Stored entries
-----
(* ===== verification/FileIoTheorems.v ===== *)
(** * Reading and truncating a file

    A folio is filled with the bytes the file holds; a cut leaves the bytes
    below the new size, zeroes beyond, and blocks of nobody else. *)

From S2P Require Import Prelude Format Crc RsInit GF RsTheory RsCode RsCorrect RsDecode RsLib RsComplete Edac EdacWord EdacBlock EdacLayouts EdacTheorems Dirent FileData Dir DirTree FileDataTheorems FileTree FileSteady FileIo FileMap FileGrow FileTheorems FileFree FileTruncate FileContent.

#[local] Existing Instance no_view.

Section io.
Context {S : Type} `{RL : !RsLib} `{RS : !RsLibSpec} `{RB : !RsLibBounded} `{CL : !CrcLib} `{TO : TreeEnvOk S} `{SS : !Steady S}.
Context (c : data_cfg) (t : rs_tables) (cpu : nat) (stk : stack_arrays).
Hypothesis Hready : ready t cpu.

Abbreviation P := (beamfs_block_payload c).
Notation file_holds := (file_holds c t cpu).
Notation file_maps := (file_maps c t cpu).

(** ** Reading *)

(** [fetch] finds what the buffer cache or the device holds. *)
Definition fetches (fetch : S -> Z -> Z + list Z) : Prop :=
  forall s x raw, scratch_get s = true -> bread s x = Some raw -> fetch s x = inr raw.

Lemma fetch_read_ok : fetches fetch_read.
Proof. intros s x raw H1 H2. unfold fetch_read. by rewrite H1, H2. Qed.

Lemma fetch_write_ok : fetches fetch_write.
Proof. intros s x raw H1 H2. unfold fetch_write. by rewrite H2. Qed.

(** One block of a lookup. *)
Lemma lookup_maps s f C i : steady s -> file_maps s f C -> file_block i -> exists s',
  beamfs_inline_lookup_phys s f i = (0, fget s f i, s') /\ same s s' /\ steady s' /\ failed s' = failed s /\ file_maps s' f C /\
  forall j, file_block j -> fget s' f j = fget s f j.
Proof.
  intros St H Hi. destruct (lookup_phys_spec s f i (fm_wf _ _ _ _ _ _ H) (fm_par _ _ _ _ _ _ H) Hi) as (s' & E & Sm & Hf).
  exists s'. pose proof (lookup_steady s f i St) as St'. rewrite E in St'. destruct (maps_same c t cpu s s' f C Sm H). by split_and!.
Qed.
-----
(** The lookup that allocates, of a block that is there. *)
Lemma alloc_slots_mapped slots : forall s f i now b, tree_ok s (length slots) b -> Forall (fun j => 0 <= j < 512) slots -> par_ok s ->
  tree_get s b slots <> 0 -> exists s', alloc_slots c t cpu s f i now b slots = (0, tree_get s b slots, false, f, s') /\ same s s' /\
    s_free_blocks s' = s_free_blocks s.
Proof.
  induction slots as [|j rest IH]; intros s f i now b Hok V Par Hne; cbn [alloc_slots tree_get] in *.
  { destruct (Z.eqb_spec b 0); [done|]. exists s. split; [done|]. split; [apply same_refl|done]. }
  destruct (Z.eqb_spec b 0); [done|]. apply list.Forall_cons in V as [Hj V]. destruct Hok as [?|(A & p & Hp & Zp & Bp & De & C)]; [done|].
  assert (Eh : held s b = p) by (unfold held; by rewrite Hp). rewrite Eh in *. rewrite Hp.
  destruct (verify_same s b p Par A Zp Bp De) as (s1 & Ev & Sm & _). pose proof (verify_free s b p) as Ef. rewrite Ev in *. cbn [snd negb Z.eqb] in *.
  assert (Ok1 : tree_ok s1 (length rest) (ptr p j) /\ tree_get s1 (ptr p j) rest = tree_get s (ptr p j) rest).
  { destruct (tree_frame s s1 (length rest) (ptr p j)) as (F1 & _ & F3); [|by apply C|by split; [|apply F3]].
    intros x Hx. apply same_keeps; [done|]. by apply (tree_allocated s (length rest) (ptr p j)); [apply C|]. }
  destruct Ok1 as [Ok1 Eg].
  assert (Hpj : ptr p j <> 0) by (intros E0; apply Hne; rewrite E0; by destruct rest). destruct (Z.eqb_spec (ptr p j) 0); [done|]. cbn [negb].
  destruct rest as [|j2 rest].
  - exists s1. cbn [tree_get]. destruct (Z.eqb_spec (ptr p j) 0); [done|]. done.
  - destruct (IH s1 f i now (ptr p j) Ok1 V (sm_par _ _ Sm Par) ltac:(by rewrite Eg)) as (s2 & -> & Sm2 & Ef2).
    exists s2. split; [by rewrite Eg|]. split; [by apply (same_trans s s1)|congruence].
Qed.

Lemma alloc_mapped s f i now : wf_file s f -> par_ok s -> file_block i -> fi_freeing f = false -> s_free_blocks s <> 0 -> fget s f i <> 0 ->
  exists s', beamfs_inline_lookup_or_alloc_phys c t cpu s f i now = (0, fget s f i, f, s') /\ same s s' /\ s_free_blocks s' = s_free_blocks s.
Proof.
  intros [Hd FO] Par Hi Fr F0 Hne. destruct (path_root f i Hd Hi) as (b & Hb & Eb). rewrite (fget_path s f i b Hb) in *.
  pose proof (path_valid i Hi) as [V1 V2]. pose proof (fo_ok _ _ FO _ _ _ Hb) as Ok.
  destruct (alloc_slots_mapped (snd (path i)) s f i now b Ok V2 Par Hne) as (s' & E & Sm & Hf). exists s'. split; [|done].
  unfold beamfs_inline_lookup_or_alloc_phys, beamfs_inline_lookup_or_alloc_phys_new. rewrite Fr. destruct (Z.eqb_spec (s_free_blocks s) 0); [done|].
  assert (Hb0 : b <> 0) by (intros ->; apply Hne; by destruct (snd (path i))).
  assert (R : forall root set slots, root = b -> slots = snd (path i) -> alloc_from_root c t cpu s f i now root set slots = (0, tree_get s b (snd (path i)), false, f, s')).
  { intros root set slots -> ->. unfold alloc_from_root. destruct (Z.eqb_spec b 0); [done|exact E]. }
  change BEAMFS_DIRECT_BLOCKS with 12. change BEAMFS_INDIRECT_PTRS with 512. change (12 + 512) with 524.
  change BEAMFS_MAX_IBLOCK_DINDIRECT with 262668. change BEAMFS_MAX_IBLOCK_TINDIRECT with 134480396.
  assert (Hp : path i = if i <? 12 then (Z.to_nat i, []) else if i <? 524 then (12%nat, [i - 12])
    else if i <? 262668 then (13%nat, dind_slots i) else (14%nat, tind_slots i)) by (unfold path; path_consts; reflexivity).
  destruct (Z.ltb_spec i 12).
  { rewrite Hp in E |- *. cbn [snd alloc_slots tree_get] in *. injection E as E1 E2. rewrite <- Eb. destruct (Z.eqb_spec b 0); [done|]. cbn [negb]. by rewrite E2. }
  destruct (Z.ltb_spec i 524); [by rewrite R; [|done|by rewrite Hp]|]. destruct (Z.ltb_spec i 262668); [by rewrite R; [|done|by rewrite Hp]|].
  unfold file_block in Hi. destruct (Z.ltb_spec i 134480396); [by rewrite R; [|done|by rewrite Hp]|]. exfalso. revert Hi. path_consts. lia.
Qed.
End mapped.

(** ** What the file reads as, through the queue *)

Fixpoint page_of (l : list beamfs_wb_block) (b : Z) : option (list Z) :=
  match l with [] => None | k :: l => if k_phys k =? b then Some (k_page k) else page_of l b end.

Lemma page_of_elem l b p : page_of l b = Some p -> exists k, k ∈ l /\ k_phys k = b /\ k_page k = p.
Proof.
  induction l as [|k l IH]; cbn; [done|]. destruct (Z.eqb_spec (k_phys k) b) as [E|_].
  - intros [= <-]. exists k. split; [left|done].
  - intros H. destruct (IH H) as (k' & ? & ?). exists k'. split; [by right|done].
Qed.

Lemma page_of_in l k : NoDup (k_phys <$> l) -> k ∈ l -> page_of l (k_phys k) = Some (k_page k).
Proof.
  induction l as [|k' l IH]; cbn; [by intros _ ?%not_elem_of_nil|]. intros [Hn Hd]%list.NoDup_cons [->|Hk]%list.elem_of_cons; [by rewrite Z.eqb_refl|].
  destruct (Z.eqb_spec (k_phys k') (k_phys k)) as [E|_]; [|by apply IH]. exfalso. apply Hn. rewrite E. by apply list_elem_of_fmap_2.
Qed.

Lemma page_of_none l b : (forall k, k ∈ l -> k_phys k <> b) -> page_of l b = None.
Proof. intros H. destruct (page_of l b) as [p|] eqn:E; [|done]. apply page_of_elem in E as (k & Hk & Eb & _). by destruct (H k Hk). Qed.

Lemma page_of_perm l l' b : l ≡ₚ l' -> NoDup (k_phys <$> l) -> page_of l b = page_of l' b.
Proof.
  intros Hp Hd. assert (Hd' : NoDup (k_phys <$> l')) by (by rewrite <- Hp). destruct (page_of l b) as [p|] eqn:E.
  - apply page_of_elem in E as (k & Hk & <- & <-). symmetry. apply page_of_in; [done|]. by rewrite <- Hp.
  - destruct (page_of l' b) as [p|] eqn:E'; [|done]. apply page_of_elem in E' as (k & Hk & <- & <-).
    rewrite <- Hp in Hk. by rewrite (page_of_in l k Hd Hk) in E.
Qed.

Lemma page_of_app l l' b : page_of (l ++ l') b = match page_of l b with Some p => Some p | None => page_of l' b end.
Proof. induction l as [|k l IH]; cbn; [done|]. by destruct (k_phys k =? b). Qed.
-----
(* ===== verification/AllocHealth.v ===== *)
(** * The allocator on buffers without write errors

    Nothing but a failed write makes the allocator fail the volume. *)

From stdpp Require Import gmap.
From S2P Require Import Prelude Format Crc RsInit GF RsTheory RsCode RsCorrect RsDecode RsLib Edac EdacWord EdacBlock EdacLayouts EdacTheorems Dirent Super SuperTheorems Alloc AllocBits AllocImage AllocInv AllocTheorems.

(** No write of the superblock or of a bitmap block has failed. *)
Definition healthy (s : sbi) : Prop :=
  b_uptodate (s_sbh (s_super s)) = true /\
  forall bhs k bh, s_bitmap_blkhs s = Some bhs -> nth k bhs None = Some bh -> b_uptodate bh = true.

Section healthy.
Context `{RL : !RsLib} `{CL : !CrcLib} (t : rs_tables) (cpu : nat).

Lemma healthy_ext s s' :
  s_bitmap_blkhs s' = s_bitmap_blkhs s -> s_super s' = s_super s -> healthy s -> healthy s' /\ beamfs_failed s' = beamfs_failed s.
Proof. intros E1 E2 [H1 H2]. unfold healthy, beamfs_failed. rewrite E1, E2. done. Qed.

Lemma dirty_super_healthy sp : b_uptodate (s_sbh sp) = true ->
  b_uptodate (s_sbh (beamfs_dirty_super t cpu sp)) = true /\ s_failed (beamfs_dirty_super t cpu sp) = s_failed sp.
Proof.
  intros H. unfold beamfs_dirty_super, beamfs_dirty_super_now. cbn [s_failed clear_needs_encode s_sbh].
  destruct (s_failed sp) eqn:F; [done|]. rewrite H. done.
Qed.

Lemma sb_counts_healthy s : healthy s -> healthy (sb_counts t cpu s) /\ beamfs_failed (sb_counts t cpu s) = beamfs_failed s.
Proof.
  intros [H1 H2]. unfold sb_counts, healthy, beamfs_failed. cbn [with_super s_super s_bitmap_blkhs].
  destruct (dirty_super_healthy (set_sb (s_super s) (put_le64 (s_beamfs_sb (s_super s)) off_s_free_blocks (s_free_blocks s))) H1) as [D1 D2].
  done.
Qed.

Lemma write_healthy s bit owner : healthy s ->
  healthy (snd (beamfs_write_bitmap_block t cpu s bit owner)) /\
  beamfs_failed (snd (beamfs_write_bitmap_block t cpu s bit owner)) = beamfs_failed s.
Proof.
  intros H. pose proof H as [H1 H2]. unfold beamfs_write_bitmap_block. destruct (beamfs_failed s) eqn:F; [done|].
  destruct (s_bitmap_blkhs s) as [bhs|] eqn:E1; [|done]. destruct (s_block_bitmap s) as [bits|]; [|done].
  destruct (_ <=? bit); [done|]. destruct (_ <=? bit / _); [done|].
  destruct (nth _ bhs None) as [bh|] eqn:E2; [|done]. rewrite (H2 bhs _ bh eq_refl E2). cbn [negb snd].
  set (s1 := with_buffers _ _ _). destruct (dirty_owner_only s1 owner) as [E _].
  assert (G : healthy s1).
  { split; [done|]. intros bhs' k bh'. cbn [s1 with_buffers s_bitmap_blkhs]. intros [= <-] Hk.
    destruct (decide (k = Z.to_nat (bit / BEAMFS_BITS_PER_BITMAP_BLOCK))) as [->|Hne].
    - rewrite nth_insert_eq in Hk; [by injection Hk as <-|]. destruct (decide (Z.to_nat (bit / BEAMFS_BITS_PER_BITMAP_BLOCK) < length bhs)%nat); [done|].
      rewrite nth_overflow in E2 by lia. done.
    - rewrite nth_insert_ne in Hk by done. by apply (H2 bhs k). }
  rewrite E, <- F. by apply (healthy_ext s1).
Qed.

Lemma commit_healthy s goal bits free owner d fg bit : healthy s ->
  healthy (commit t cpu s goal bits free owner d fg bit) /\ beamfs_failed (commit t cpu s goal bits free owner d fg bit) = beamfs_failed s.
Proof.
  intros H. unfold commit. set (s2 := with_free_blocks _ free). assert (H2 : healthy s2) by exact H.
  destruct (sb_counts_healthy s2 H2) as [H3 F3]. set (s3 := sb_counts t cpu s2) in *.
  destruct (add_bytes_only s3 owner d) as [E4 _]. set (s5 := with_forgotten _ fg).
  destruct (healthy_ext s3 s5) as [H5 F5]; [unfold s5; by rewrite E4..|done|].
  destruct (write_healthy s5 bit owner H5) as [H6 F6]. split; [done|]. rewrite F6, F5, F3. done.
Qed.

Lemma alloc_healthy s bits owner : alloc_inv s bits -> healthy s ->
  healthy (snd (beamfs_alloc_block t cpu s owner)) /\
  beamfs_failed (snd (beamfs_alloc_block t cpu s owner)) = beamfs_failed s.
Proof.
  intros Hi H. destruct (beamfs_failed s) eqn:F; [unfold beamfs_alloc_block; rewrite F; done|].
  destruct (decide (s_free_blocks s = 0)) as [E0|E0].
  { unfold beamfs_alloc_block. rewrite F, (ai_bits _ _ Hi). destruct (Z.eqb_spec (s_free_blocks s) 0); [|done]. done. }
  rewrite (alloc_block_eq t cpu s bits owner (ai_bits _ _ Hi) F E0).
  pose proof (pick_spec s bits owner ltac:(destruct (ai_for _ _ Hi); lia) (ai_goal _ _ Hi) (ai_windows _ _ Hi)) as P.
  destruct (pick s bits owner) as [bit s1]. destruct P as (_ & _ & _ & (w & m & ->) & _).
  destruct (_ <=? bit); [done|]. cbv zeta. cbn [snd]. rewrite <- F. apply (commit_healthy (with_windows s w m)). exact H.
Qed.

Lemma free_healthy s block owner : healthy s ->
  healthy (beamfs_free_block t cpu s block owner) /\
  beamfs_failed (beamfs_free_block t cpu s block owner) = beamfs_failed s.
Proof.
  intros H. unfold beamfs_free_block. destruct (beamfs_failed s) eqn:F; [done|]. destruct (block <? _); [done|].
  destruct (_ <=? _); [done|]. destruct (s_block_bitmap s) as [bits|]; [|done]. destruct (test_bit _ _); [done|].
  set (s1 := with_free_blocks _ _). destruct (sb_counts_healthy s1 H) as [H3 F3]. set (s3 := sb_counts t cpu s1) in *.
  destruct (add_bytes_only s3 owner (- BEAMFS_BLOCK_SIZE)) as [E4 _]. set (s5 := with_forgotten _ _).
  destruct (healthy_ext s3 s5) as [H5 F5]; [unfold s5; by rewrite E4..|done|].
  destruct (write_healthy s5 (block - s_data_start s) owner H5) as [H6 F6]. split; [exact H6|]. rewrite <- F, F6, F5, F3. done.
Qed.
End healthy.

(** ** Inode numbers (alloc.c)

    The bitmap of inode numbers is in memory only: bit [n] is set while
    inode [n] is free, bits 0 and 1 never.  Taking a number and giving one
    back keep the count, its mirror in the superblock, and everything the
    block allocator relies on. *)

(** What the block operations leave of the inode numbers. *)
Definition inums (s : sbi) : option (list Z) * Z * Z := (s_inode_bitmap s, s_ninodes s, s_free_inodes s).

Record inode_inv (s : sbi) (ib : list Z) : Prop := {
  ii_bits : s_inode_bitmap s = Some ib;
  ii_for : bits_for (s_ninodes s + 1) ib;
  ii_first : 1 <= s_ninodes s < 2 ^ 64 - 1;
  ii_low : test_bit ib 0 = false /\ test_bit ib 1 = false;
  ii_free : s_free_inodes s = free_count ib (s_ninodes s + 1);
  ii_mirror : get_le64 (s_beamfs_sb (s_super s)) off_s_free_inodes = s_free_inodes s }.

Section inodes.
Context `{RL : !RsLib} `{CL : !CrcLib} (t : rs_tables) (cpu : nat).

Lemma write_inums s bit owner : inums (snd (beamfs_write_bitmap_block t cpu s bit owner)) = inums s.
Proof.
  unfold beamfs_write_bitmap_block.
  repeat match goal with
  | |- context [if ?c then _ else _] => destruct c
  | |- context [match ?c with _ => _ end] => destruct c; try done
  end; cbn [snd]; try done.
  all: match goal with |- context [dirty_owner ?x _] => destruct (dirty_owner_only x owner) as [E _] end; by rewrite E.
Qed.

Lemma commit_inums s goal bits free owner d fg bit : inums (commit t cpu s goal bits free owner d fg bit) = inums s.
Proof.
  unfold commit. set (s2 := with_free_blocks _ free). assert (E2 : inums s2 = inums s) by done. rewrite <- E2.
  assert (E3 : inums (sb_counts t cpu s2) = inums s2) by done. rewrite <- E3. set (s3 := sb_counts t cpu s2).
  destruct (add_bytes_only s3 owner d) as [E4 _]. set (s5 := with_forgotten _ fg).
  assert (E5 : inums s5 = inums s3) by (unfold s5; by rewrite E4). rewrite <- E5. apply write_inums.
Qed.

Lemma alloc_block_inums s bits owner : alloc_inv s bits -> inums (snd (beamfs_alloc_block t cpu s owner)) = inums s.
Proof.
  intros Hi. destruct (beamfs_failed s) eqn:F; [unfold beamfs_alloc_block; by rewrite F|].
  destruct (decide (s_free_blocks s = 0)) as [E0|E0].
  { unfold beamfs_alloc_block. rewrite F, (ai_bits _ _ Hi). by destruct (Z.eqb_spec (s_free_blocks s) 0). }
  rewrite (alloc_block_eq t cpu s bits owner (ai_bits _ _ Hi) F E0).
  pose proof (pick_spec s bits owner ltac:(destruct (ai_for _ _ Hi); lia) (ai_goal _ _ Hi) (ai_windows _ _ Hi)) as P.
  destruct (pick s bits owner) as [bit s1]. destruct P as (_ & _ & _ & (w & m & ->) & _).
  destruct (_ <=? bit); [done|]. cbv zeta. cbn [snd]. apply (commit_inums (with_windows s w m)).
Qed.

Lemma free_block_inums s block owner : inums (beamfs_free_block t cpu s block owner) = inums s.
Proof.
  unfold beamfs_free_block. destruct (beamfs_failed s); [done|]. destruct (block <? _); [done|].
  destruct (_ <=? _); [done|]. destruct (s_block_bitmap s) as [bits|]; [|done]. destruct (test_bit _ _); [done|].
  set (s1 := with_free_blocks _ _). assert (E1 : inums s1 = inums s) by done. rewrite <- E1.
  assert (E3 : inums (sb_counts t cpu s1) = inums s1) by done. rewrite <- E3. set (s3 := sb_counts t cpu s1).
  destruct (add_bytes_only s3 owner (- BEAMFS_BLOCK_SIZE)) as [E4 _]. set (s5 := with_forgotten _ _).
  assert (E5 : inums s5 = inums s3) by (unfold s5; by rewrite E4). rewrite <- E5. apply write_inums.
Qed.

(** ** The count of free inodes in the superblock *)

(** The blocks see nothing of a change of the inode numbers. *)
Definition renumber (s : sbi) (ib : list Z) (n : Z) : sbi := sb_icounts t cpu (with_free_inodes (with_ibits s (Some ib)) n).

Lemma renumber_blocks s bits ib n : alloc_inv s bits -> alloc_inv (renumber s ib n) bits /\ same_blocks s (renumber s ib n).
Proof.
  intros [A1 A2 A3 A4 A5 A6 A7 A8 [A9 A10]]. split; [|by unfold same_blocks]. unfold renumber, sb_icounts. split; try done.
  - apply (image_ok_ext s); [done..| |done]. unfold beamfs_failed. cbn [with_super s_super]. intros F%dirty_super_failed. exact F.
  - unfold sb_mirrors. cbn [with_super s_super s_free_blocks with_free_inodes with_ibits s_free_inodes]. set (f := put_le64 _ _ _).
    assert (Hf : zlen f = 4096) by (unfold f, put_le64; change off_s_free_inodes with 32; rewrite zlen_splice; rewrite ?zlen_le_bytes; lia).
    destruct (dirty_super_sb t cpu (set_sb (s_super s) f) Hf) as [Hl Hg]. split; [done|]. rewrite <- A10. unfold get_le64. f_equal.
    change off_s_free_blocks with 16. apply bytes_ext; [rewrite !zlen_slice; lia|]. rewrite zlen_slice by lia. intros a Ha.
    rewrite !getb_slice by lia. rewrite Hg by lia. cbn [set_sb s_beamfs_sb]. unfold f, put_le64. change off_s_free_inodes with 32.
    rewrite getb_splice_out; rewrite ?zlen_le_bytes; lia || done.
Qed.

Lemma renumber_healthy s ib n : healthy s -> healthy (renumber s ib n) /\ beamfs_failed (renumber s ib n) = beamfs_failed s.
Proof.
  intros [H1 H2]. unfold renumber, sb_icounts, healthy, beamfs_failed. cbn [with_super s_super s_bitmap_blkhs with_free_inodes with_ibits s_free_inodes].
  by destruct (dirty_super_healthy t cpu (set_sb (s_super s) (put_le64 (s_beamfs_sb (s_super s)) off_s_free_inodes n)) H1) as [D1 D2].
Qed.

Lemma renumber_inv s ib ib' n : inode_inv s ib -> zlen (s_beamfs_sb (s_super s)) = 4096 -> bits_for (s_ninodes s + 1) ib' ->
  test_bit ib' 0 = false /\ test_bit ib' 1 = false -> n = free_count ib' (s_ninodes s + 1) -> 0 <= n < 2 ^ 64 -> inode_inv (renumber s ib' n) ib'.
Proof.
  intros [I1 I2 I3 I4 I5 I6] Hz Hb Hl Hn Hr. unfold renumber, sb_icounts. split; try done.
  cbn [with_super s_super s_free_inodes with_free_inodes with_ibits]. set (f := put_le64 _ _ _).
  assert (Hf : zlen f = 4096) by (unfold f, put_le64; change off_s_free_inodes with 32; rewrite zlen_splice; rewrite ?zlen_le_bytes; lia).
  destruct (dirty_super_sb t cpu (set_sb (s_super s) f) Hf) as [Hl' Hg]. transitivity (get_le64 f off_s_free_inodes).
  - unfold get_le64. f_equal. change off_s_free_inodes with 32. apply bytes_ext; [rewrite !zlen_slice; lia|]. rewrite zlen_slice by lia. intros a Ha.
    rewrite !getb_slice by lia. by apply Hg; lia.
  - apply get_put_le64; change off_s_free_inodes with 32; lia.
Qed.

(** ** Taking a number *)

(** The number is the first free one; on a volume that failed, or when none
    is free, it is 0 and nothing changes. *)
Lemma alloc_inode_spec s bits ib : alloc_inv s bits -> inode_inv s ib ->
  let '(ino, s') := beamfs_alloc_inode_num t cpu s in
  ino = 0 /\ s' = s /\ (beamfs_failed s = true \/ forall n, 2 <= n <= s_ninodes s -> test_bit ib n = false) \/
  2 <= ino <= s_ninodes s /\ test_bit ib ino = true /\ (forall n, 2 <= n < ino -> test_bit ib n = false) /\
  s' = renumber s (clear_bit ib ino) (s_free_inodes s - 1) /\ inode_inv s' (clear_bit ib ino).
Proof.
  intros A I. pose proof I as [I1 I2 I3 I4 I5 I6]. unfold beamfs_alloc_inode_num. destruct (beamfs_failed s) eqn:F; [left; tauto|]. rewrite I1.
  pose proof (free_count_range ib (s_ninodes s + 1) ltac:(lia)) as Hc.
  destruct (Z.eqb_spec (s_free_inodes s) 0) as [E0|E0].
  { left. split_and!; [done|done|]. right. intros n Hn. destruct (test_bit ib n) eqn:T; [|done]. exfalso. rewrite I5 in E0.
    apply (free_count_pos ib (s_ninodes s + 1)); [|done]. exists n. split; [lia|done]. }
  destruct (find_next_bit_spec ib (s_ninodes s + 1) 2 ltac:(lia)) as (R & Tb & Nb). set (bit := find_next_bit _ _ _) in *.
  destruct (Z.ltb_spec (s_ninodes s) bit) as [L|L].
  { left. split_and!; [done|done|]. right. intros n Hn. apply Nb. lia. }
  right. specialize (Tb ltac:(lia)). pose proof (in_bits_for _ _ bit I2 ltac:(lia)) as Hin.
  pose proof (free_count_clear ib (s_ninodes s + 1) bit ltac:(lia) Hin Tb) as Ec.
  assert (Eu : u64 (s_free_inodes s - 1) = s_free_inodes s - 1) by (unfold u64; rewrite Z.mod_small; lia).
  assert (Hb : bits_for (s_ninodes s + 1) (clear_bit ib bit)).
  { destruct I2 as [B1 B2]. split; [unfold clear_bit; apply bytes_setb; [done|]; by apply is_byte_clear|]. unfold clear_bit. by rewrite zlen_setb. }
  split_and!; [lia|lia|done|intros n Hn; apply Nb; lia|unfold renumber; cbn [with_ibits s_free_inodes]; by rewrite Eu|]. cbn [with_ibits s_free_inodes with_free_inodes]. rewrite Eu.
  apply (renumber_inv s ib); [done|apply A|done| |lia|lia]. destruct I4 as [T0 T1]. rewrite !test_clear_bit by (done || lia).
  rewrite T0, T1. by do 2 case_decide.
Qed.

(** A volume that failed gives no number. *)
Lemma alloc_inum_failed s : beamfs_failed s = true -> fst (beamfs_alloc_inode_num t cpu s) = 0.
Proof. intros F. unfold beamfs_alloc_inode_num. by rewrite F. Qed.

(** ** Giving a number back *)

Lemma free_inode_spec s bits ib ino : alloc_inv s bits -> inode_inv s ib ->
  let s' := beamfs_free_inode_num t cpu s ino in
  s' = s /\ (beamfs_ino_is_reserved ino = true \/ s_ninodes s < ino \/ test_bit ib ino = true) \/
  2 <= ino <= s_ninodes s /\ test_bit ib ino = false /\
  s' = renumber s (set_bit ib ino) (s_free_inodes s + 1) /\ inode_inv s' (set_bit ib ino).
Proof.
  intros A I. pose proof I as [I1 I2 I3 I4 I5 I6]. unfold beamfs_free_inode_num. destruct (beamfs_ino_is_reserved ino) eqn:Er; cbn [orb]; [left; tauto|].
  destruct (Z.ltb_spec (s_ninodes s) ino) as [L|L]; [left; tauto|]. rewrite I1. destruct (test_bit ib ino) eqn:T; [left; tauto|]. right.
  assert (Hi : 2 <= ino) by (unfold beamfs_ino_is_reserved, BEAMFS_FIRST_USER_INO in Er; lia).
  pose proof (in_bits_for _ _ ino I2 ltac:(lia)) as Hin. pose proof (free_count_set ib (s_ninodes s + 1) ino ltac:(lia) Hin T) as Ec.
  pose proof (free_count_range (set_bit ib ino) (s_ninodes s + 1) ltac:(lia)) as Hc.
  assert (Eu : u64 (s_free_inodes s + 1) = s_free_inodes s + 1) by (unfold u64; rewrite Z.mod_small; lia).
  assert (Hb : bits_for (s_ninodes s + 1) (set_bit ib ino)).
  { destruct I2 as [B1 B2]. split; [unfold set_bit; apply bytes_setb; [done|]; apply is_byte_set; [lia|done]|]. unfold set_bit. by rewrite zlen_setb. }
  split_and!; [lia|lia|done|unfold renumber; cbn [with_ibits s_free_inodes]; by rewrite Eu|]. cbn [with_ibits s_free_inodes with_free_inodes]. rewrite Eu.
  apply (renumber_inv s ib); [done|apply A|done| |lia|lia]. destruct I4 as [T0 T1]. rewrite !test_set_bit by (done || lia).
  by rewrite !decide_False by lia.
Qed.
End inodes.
-----
__Work to be completed__. Copy each line of the preceding data that contains the string "induction".

__Answer to this task__.
  induction slots as [|j rest IH]; intros s f i now b Hok V Par Hne; cbn [alloc_slots tree_get] in *.
  induction l as [|k l IH]; cbn; [done|]. destruct (Z.eqb_spec (k_phys k) b) as [E|_].
  induction l as [|k' l IH]; cbn; [by intros _ ?%not_elem_of_nil|]. intros [Hn Hd]%list.NoDup_cons [->|Hk]%list.elem_of_cons; [by rewrite Z.eqb_refl|].
Proof. induction l as [|k l IH]; cbn; [done|]. by destruct (k_phys k =? b). Qed.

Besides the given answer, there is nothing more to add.